Records for this exercise -
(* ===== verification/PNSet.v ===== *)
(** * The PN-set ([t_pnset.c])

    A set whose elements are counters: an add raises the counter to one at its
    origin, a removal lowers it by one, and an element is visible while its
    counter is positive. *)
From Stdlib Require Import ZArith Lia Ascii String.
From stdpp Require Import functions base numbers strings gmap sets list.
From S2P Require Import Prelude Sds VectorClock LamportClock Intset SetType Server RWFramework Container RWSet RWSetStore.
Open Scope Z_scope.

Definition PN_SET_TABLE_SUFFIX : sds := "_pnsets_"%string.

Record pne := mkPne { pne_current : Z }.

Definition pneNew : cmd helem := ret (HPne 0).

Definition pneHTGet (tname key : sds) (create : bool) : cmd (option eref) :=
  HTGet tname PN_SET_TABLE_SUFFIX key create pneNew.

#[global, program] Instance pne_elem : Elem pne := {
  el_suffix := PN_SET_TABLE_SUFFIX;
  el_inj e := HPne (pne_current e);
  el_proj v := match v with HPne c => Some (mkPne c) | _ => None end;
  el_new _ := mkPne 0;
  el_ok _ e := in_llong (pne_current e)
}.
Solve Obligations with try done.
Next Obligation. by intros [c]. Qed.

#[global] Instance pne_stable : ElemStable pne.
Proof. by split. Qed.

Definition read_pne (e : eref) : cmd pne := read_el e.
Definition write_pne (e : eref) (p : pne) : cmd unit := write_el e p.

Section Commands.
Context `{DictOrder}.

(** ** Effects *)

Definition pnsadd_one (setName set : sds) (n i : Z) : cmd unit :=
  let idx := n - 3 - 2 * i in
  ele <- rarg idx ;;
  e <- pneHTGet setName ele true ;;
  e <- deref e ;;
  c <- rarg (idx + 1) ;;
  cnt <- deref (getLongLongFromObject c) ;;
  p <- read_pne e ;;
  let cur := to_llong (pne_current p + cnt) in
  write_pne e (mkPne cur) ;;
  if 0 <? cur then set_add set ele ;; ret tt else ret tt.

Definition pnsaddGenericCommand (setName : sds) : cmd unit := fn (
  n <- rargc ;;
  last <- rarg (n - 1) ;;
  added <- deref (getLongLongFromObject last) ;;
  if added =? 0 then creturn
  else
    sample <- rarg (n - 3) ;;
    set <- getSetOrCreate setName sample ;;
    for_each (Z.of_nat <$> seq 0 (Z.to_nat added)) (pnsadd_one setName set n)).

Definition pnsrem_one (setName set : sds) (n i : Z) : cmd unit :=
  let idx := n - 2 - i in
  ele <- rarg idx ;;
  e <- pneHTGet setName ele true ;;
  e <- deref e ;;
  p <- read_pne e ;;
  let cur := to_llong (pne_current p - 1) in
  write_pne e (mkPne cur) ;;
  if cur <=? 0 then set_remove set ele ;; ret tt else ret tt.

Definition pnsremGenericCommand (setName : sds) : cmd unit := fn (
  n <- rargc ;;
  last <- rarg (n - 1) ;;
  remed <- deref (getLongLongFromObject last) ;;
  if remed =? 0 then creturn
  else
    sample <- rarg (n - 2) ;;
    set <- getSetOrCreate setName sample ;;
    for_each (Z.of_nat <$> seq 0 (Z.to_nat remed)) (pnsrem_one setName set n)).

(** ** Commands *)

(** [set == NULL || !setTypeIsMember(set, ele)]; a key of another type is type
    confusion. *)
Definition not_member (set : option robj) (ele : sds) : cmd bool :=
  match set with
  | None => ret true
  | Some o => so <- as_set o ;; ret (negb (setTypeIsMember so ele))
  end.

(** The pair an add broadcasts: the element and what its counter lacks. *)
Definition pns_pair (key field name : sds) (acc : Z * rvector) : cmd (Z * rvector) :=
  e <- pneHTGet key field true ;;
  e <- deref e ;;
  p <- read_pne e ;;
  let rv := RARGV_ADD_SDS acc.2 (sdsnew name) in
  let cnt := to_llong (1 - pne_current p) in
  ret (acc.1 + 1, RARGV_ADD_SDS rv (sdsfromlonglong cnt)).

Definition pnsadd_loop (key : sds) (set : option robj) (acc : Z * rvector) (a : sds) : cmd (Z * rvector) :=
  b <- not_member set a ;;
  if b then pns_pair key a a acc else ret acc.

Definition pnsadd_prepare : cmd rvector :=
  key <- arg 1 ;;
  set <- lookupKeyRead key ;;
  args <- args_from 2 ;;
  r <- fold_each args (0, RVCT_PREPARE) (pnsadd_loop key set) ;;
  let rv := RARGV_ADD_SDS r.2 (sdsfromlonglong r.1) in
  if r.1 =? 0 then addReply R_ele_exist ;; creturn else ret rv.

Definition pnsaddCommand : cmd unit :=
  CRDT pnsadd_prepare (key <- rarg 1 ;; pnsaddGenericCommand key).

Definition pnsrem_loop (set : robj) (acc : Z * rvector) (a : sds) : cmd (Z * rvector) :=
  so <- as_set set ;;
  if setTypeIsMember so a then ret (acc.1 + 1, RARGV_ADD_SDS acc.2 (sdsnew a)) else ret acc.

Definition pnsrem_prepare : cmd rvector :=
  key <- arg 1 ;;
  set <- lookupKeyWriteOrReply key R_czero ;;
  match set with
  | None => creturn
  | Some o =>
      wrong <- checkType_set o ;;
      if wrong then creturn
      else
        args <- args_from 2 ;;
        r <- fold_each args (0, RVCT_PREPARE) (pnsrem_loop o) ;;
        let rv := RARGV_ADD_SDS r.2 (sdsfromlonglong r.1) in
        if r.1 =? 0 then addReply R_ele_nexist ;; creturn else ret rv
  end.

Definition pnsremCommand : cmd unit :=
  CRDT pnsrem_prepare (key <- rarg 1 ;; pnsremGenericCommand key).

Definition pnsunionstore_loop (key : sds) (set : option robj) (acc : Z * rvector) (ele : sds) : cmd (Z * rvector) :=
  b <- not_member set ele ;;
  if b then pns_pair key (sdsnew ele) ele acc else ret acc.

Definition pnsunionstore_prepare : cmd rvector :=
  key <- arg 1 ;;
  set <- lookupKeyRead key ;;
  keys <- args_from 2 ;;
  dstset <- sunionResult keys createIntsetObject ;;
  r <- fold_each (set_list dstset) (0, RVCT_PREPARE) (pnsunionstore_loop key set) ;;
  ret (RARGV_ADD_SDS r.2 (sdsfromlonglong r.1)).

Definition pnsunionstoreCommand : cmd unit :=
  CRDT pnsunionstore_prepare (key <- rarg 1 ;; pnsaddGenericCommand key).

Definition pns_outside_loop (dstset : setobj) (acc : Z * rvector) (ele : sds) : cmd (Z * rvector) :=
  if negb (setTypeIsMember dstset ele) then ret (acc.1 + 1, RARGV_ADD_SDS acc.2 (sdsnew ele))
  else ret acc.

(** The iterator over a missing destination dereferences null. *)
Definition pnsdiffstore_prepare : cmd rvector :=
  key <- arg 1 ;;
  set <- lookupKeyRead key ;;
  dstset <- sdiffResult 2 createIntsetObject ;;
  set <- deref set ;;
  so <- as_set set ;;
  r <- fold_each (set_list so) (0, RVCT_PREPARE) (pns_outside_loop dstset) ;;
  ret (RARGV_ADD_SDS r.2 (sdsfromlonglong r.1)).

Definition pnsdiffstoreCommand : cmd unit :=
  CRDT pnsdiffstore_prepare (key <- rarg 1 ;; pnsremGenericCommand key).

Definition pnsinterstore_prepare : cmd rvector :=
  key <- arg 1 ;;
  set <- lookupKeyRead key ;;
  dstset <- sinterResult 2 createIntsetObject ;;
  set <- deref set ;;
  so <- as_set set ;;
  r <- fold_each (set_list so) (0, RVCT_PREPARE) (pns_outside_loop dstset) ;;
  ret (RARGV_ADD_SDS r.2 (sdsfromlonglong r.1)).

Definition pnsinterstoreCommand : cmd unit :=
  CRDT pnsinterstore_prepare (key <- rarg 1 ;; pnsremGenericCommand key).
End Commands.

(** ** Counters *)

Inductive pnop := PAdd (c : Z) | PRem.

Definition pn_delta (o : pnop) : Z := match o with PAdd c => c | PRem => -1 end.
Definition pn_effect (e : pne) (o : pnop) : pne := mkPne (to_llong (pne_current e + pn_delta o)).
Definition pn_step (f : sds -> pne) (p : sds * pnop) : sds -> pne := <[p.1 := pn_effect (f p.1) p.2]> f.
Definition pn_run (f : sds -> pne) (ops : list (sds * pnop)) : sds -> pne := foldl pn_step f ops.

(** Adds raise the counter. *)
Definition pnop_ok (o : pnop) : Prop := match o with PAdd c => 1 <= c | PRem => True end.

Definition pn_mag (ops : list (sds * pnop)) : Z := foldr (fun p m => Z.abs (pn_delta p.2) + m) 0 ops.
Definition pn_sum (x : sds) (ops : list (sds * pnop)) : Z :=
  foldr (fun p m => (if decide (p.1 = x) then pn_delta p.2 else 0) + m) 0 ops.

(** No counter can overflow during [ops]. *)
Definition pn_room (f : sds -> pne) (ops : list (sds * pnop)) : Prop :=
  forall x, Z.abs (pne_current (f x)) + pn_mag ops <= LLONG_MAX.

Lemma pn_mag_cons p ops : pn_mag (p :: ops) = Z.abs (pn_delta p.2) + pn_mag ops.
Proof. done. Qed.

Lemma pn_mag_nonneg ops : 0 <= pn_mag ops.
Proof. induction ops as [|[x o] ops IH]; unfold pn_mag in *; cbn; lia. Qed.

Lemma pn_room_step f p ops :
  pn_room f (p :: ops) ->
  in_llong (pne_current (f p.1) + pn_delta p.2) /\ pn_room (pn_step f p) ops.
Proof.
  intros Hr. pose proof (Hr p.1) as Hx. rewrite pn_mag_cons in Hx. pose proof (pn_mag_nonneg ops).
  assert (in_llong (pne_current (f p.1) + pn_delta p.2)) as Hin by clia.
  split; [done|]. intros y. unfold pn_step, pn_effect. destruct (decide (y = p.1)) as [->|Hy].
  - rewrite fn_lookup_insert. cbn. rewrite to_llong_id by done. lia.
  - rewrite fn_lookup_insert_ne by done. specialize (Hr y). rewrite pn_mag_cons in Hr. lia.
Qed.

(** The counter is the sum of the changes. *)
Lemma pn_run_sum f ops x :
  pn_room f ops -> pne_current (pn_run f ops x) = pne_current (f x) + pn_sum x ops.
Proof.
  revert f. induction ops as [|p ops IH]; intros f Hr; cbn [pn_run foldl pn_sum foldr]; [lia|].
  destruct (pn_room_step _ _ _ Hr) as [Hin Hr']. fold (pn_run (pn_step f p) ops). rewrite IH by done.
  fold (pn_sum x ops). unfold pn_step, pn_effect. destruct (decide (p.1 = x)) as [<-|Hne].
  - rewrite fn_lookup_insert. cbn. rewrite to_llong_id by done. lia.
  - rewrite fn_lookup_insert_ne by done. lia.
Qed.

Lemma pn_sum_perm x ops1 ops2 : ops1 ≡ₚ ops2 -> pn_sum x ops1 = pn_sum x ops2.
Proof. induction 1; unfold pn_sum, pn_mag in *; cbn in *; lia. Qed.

Exercise goal - Everything above from the line containing "Definition pnsadd_loop (key" through the line containing "CRDT pnsrem_prepare (key" must be copied exactly. Nothing outside that range belongs in the answer.

Solution to this problem -
Definition pnsadd_loop (key : sds) (set : option robj) (acc : Z * rvector) (a : sds) : cmd (Z * rvector) :=
  b <- not_member set a ;;
  if b then pns_pair key a a acc else ret acc.

Definition pnsadd_prepare : cmd rvector :=
  key <- arg 1 ;;
  set <- lookupKeyRead key ;;
  args <- args_from 2 ;;
  r <- fold_each args (0, RVCT_PREPARE) (pnsadd_loop key set) ;;
  let rv := RARGV_ADD_SDS r.2 (sdsfromlonglong r.1) in
  if r.1 =? 0 then addReply R_ele_exist ;; creturn else ret rv.

Definition pnsaddCommand : cmd unit :=
  CRDT pnsadd_prepare (key <- rarg 1 ;; pnsaddGenericCommand key).

Definition pnsrem_loop (set : robj) (acc : Z * rvector) (a : sds) : cmd (Z * rvector) :=
  so <- as_set set ;;
  if setTypeIsMember so a then ret (acc.1 + 1, RARGV_ADD_SDS acc.2 (sdsnew a)) else ret acc.

Definition pnsrem_prepare : cmd rvector :=
  key <- arg 1 ;;
  set <- lookupKeyWriteOrReply key R_czero ;;
  match set with
  | None => creturn
  | Some o =>
      wrong <- checkType_set o ;;
      if wrong then creturn
      else
        args <- args_from 2 ;;
        r <- fold_each args (0, RVCT_PREPARE) (pnsrem_loop o) ;;
        let rv := RARGV_ADD_SDS r.2 (sdsfromlonglong r.1) in
        if r.1 =? 0 then addReply R_ele_nexist ;; creturn else ret rv
  end.

Definition pnsremCommand : cmd unit :=
  CRDT pnsrem_prepare (key <- rarg 1 ;; pnsremGenericCommand key).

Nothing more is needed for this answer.